Review: Daisy Jones and the Six by Taylor Jenkins Reid

Published in March 2019, Daisy Jones and the Six was all over social media for a hot minute. This is partly thanks to Reese Witherspoon snapping up the TV rights faster than you can say “it’s all happening,” but also – who doesn’t enjoy a frolic in the 70s heyday of sex, drugs and rock ‘n roll, while safely snuggled up on the sofa sipping tea!

I had to give the book a read myself to see if it really was worth the hype.

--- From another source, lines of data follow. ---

(* ===== verification/SqliteKv.v ===== *)
(** * Transactions on a store ([storage.rs], [kv.rs],
      [storage/in_memory_store.rs], [extensions/sqlite/src/kv.rs])

    [KvStore] is the interface: a transaction is begun, worked in by its verbs,
    and committed or dropped, and each call may fail. The in-memory store
    never fails; a SQLite connection runs each call as a statement that the
    engine may refuse with any error, rolling the transaction back or not.
    The theorem: whatever fails, a transaction that stops at its first error
    leaves the database as it was, and one that commits leaves exactly its
    writes. *)

From Stdlib Require Import Strings.Byte Strings.String.
From stdpp Require Import base gmap strings numbers list.
From S2P Require Import Prelude Utf8 Storage Sql Services SqliteStore.

(** [KvStore] and [KvTx]: [S] the store, [T] what a transaction holds. *)
Class KvStore (S T : Type) := {
  kvs_begin : S → S * result StorageError.t T;
  kvs_verb : S → T → verb → S * T * result StorageError.t reply;
  kvs_commit : S → T → S * result StorageError.t ();
  kvs_drop : S → T → S;
}.

(** ** The in-memory store *)

Definition mem_verb (m : MemStore) (tx : MemKvTx) (v : verb) : MemStore * MemKvTx * result StorageError.t reply :=
  let '(kv, r) := run_verb (staged tx) v in (m, Staged kv, Ok r).

#[export] Instance mem_kv_store : KvStore MemStore MemKvTx := {|
  kvs_begin := begin;
  kvs_verb := mem_verb;
  kvs_commit m tx := (commit m tx, Ok ());
  kvs_drop m _ := tx_drop m;
|}.

(** ** A SQLite connection

    The rows committed, the rows a transaction sees while one is open, and
    the calls made. [io] is the engine: for each call, a failure of its own and
    whether it also rolled the transaction back. *)

Abbreviation Engine := (nat → option (ErrorCode * string * bool)).

Record Conn := { cn_rows : table; cn_tx : option table; cn_calls : nat }.

Section connection.
Context {RD : RusqliteDisplay} (io : Engine).

Definition with_rows (c : Conn) (t : table) : Conn :=
  match cn_tx c with
  | Some _ => {| cn_rows := cn_rows c; cn_tx := Some t; cn_calls := cn_calls c |}
  | None => {| cn_rows := t; cn_tx := None; cn_calls := cn_calls c |}
  end.
Definition seen_rows (c : Conn) : table := default (cn_rows c) (cn_tx c).

(** One call into the engine; [f] is what it does when nothing fails. *)
Definition call {A} (f : Conn → Conn * result RusqliteError A) (c : Conn) : Conn * result RusqliteError A :=
  let counted tx := {| cn_rows := cn_rows c; cn_tx := tx; cn_calls := S (cn_calls c) |} in
  match io (cn_calls c) with
  | Some (code, message, rolled_back) =>
      (counted (if (rolled_back : bool) then None else cn_tx c), Err (SqliteFailure code message))
  | None => f (counted (cn_tx c))
  end.

(** [BEGIN], [COMMIT], [ROLLBACK]. *)
Definition stmt_begin : Conn → Conn * result RusqliteError () :=
  call (λ c, match cn_tx c with
             | Some _ => (c, Err (sql_error "cannot start a transaction within a transaction"))
             | None => ({| cn_rows := cn_rows c; cn_tx := Some (cn_rows c); cn_calls := cn_calls c |}, Ok ())
             end).
Definition stmt_commit : Conn → Conn * result RusqliteError () :=
  call (λ c, match cn_tx c with
             | Some t => ({| cn_rows := t; cn_tx := None; cn_calls := cn_calls c |}, Ok ())
             | None => (c, Err (sql_error "cannot commit - no transaction is active"))
             end).
Definition stmt_rollback : Conn → Conn * result RusqliteError () :=
  call (λ c, match cn_tx c with
             | Some _ => ({| cn_rows := cn_rows c; cn_tx := None; cn_calls := cn_calls c |}, Ok ())
             | None => (c, Err (sql_error "cannot rollback - no transaction is active"))
             end).

(** [Drop for rusqlite::Transaction]: rolled back when one is still open, its
    error dropped. *)
Definition sqlite_drop (c : Conn) : Conn :=
  match cn_tx c with None => c | Some _ => (stmt_rollback c).1 end.

Definition sqlite_begin (c : Conn) : Conn * result StorageError.t () :=
  let '(c, r) := stmt_begin c in (c, map_err map_rusqlite_error r).

(** [commit] takes the transaction: after a refusal it is dropped. *)
Definition sqlite_commit (c : Conn) : Conn * result StorageError.t () :=
  let '(c, r) := stmt_commit c in (sqlite_drop c, map_err map_rusqlite_error r).

(** A statement over the rows seen: a query answers, an update replaces them. *)
Definition query {A} (f : table → result RusqliteError A) : Conn → Conn * result RusqliteError A :=
  call (λ c, (c, f (seen_rows c))).
Definition execute (f : table → table) : Conn → Conn * result RusqliteError () :=
  call (λ c, (with_rows c (f (seen_rows c)), Ok ())).

Definition conn_get (s : Scope) (k : list byte) (c : Conn) : Conn * result StorageError.t (option (list byte)) :=
  let '(c, row) := query (λ t, ok_or (sql_get t s k) QueryReturnedNoRows) c in (c, map_optional_row row).
Definition conn_scan_prefix (s : Scope) (p : list byte) (c : Conn) : Conn * result StorageError.t (list KvPair) :=
  let '(c, r) := query (λ t, Ok (sql_scan_prefix t s p)) c in (c, map_err map_rusqlite_error r).
Definition conn_update (f : table → table) (c : Conn) : Conn * result StorageError.t () :=
  let '(c, r) := execute f c in (c, map_err map_rusqlite_error r).

Definition sqlite_verb (v : verb) (c : Conn) : Conn * result StorageError.t reply :=
  let unit '(c, r) := ((c : Conn), (λ _ : (), RUnit) <$> (r : result StorageError.t ())) in
  match v with
  | VGet s k => let '(c, r) := conn_get s k c in (c, RValue <$> r)
  | VPut s k v => unit (conn_update (λ t, sql_put t s k v) c)
  | VDelete s k => unit (conn_update (λ t, sql_delete t s k) c)
  | VScanPrefix s p => let '(c, r) := conn_scan_prefix s p c in (c, RPairs <$> r)
  | VDeletePrefix s p => unit (conn_update (λ t, sql_delete_prefix t s p) c)
  | VDeleteScope s => unit (conn_update (λ t, sql_delete_scope t s) c)
  | VDeleteNamespace n => unit (conn_update (λ t, sql_delete_namespace t n) c)
  end.

Definition sqlite_kv_store : KvStore Conn () := {|
  kvs_begin := sqlite_begin;
  kvs_verb c _ v := let '(c, r) := sqlite_verb v c in (c, (), r);
  kvs_commit c _ := sqlite_commit c;
  kvs_drop c _ := sqlite_drop c;
|}.
End connection.

(** ** A transaction from begin to end ([KvTransaction]) *)

Section transaction.
Context {S T : Type} {K : KvStore S T}.

(** The verbs one after the other, up to the first that fails ([?]). *)
Fixpoint tx_verbs (s : S) (tx : T) (vs : list verb) : S * T * result StorageError.t (list reply) :=
  match vs with
  | [] => (s, tx, Ok [])
  | v :: vs =>
      let '(s, tx, r) := kvs_verb s tx v in
      match r with
      | Err e => (s, tx, Err e)
      | Ok r => let '(s, tx, rs) := tx_verbs s tx vs in (s, tx, cons r <$> rs)
      end
  end.

(** Begun, worked in, committed; dropped where an error leaves it. *)
Definition transact (s : S) (vs : list verb) : S * result StorageError.t (list reply) :=
  let '(s, tx) := kvs_begin s in
  match tx with
  | Err e => (s, Err e)
  | Ok tx =>
      let '(s, tx, rs) := tx_verbs s tx vs in
      match rs with
      | Err e => (kvs_drop s tx, Err e)
      | Ok rs => let '(s, r) := kvs_commit s tx in
                 (s, match r with Ok () => Ok rs | Err e => Err e end)
      end
  end.

(** [KvTransaction::delete_scope]. *)
Definition transaction_delete_scope (s : S) (tx : T) (scope : Scope) : S * T * result StorageError.t reply :=
  kvs_verb s tx (VDeleteScope scope).
End transaction.

(** ** Whatever the engine does *)

Section atomic.
Context {RD : RusqliteDisplay} (io : Engine).
Implicit Types c : Conn.

Lemma call_Ok {A} (f : Conn → Conn * result RusqliteError A) c c' a :
  call io f c = (c', Ok a) →
  io (cn_calls c) = None ∧ f {| cn_rows := cn_rows c; cn_tx := cn_tx c; cn_calls := S (cn_calls c) |} = (c', Ok a).
Proof. unfold call. destruct (io (cn_calls c)) as [[[code m] rb]|]; [done|]. auto. Qed.

(** A call that fails leaves what is committed, and the rows seen or the
    committed ones. *)
Lemma call_Err {A} (f : Conn → Conn * result RusqliteError A) c c' e :
  (∀ c c' e, f c = (c', Err e) → c' = c) →
  call io f c = (c', Err e) → cn_rows c' = cn_rows c ∧ (cn_tx c' = cn_tx c ∨ cn_tx c' = None).
Proof.
  intros Hf. unfold call. destruct (io (cn_calls c)) as [[[code m] rb]|].
  - intros [= <- <-]. cbn. destruct rb; auto.
  - intros ->%Hf. auto.
Qed.

(** A verb that answers did on the rows seen what it does on rows. *)
Lemma sqlite_verb_Ok v c c' r :
  sqlite_verb io v c = (c', Ok r) →
  r = (run_verb (seen_rows c) v).2 ∧
  cn_rows c' = cn_rows (with_rows c (run_verb (seen_rows c) v).1) ∧
  cn_tx c' = cn_tx (with_rows c (run_verb (seen_rows c) v).1).
Proof.
  destruct v; cbn [sqlite_verb run_verb fst snd kv_get kv_put kv_delete kv_scan_prefix kv_delete_prefix
    kv_delete_scope kv_delete_namespace sql_kv_tx];
    unfold conn_get, conn_scan_prefix, conn_update, query, execute, call;
    destruct (io (cn_calls c)) as [[[code m] rb]|]; try done;
    unfold seen_rows, with_rows; cbn [cn_rows cn_tx].
  all: try (intros [= <- <-]; by destruct (cn_tx c)).
  destruct (sql_get _ s k) as [v|]; cbn; intros [= <- <-]; by destruct (cn_tx c).
Qed.

Lemma sqlite_verb_Err v c c' e :
  sqlite_verb io v c = (c', Err e) →
  cn_rows c' = cn_rows c ∧ (cn_tx c' = cn_tx c ∨ cn_tx c' = None) ∧ ∃ msg, e = StorageError.Database msg.
Proof.
  destruct v; cbn [sqlite_verb]; unfold conn_get, conn_scan_prefix, conn_update, query, execute, call;
    destruct (io (cn_calls c)) as [[[code m] rb]|]; try done.
  all: try (intros [= <- <-]; cbn; unfold map_rusqlite_error; destruct rb; naive_solver).
  cbn. by destruct (sql_get _ _ _).
Qed.

Lemma sqlite_drop_rows c : cn_rows (sqlite_drop io c) = cn_rows c.
Proof.
  unfold sqlite_drop, stmt_rollback, call. destruct (cn_tx c) as [t|] eqn:Ht; [|done].
  by destruct (io (cn_calls c)) as [[[code m] rb]|].
Qed.

Lemma tx_verbs_rows vs c u c' u' rs :
  is_Some (cn_tx c) → tx_verbs (K := sqlite_kv_store io) c u vs = (c', u', rs) →
  cn_rows c' = cn_rows c ∧
  match rs with
  | Ok rs => cn_tx c' = Some (run_verbs (seen_rows c) vs).1 ∧ rs = (run_verbs (seen_rows c) vs).2
  | Err e => ∃ msg, e = StorageError.Database msg
  end.
Proof.
  revert c u c' u' rs. induction vs as [|v vs IH]; intros c u c' u' rs [t Ht]; cbn [tx_verbs].
  - intros [= <- <- <-]. unfold seen_rows. by rewrite Ht.
  - cbn [kvs_verb sqlite_kv_store]. destruct (sqlite_verb io v c) as [c1 [r|e]] eqn:Hv.
    + apply sqlite_verb_Ok in Hv as (-> & Hr & Htx). unfold with_rows in Hr, Htx. rewrite Ht in Hr, Htx.
      cbn in Hr, Htx.
      destruct (tx_verbs c1 () vs) as [[c2 u2] rs2] eqn:Hvs. intros [= <- <- <-].
      apply IH in Hvs as [H1 H2]; [|by eexists]. rewrite H1, Hr. split; [done|].
      assert (seen_rows c1 = (run_verb (seen_rows c) v).1) as Es by (unfold seen_rows at 1; by rewrite Htx).
      rewrite Es in H2. cbn. destruct (run_verb (seen_rows c) v) as [t1 r1]. cbn in H2 |- *.
      destruct (run_verbs t1 vs) as [t2 rs']. cbn in H2 |- *. destruct rs2; cbn; [|done].
      destruct H2 as [H2 ->]. done.
    + intros [= <- <- <-]. apply sqlite_verb_Err in Hv as (H1 & _ & H3). auto.
Qed.

Lemma sqlite_begin_Ok c c' :
  sqlite_begin io c = (c', Ok ()) → cn_tx c = None ∧ cn_rows c' = cn_rows c ∧ cn_tx c' = Some (cn_rows c).
Proof.
  unfold sqlite_begin, stmt_begin, call. destruct (io (cn_calls c)) as [[[code m] rb]|]; [done|]. cbn.
  destruct (cn_tx c); [done|]. by intros [= <-].
Qed.

Lemma sqlite_begin_Err c c' e :
  sqlite_begin io c = (c', Err e) → cn_rows c' = cn_rows c ∧ ∃ msg, e = StorageError.Database msg.
Proof.
  unfold sqlite_begin, stmt_begin, call. destruct (io (cn_calls c)) as [[[code m] rb]|].
  - intros [= <- <-]. unfold map_rusqlite_error. eauto.
  - cbn. destruct (cn_tx c); [|done]. intros [= <- <-]. unfold map_rusqlite_error. eauto.
Qed.

Lemma sqlite_commit_Ok c c' :
  sqlite_commit io c = (c', Ok ()) → cn_tx c = Some (cn_rows c') ∧ cn_tx c' = None.
Proof.
  unfold sqlite_commit, stmt_commit, call. destruct (io (cn_calls c)) as [[[code m] rb]|]; [done|]. cbn.
  destruct (cn_tx c); [|done]. by intros [= <-].
Qed.

Lemma sqlite_commit_Err c c' e :
  sqlite_commit io c = (c', Err e) → cn_rows c' = cn_rows c ∧ ∃ msg, e = StorageError.Database msg.
Proof.
  unfold sqlite_commit, stmt_commit, call. destruct (io (cn_calls c)) as [[[code m] rb]|].
  - intros [= <- <-]. rewrite sqlite_drop_rows. unfold map_rusqlite_error. eauto.
  - cbn. destruct (cn_tx c) eqn:Ht; [done|]. intros [= <- <-]. rewrite sqlite_drop_rows.
    unfold map_rusqlite_error. eauto.
Qed.

Lemma sqlite_verb_no_fault v c : (∀ n, io n = None) → ∃ c' r, sqlite_verb io v c = (c', Ok r).
Proof.
  intros Hio. destruct v; cbn [sqlite_verb];
    unfold conn_get, conn_scan_prefix, conn_update, query, execute, call; rewrite Hio; cbn; eauto.
  destruct (sql_get _ _ _); cbn; eauto.
Qed.

Lemma tx_verbs_no_fault vs c u c' u' e :
  (∀ n, io n = None) → tx_verbs (K := sqlite_kv_store io) c u vs ≠ (c', u', Err e).
Proof.
  intros Hio. revert c u c' u' e. induction vs as [|v vs IH]; intros c u c' u' e; cbn [tx_verbs]; [done|].
  cbn [kvs_verb sqlite_kv_store]. destruct (sqlite_verb_no_fault v c Hio) as (c1 & r & ->).
  destruct (tx_verbs c1 () vs) as [[c2 u2] [rs|]] eqn:E; [done|]. intros [= -> -> ->]. by eapply IH.
Qed.

(** C12. All or nothing under any faults: however the engine refuses statements,
    the commit and the rollback included, and whether or not a refusal rolled
    the transaction back, a transaction over SQLite that reports success left
    exactly the rows its verbs make of those committed before, answered every
    read from them, and is closed; one that reports an error, always a
    database error, left the committed rows as they were. An engine that
    refuses nothing never makes it fail. *)
Theorem sqlite_transaction_atomic c vs :
  let '(c', r) := transact (K := sqlite_kv_store io) c vs in
  match r with
  | Ok replies =>
      cn_rows c' = (run_verbs (cn_rows c) vs).1 ∧ replies = (run_verbs (cn_rows c) vs).2 ∧ cn_tx c' = None
  | Err e => cn_rows c' = cn_rows c ∧ ∃ msg, e = StorageError.Database msg
  end ∧
  ((∀ n, io n = None) → cn_tx c = None → is_ok r = true).
Proof.
  unfold transact. cbn [kvs_begin kvs_commit kvs_drop sqlite_kv_store].
  destruct (sqlite_begin io c) as [c1 [[]|e]] eqn:Hb.
  2: { split; [by apply sqlite_begin_Err in Hb|]. intros Hio Ht. exfalso. revert Hb.
       unfold sqlite_begin, stmt_begin, call. rewrite Hio. cbn. by rewrite Ht. }
  apply sqlite_begin_Ok in Hb as (Hn & Hr1 & Ht1).
  destruct (tx_verbs c1 () vs) as [[c2 u] rs] eqn:Hvs.
  pose proof (tx_verbs_rows _ _ _ _ _ _ (ex_intro _ _ Ht1) Hvs) as [Hr2 Hrs].
  assert (seen_rows c1 = cn_rows c) as Es by (unfold seen_rows; by rewrite Ht1).
  destruct rs as [rs|e].
  - destruct Hrs as [Ht2 ->]. destruct (sqlite_commit io c2) as [c3 [[]|e]] eqn:Hc.
    + apply sqlite_commit_Ok in Hc as [H1 H2]. rewrite Es in *. split; [|done]. split_and!; [congruence|done..].
    + split; [apply sqlite_commit_Err in Hc as [H1 H2]; split; [congruence|done]|].
      intros Hio _. exfalso. revert Hc. unfold sqlite_commit, stmt_commit, call. rewrite Hio. cbn.
      by rewrite Ht2.
  - split; [rewrite sqlite_drop_rows; split; [congruence|done]|]. intros Hio _. exfalso.
    by eapply tx_verbs_no_fault.
Qed.
End atomic.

What instantly draws you in is the book’s unique delivery, which is completely told from the perspective of the interviewee. You really do believe the reporter has interviewed the band members, managers, rock critics, friends, family – and then complied their responses chronologically into a written version of VH1 Behind the Music.
The sheer amount of research Jenkins Reid has put into song writing and 70’s music history makes for such a believable read – so much so that I was obsessively googling the band members and their songs, before realising the band was completely fictitious (facepalm).
Fun fact: the band are actually loosely based on Fleetwood Mac and their tumultuous history.

The characters have such depth and complexity. Particularly the females, which is an unfortunately rare find in 70’s rock story-telling, where the women have two personas to choose from: groupie or muse. Jenkins Reid has a knack for getting down to the core of her characters and delivering a fresh perspective on the played-out roles of the brooding tortured artist and their subsequent drug addiction.

In spite of the complex characters and unique story telling, I did find the story lagged a little, was predictable and tended to feel a bit cheesy at times. To be fair, this should be expected when the book is essentially a love story disguised as a music documentary, and I was still intrigued enough to want to finish.

It also would have been great to take the fictitious element of the band one step further with a gallery of images at the centre of the book – along with that famous album cover, which was so beautifully described in the book and seems such a shame to have never actually existed!

Rating: 3 out of 5. Not a masterpiece but still worth a read. I am looking forward to seeing the TV miniseries when it is released. The band is so believable and the songs written in this book are crying out to be produced!
This book also reignited my love for the song ‘Silver Springs’ by Fleetwood Mac, which Jenkins Reid has said was the inspiration for Daisy Jones’ ‘Regret Me.’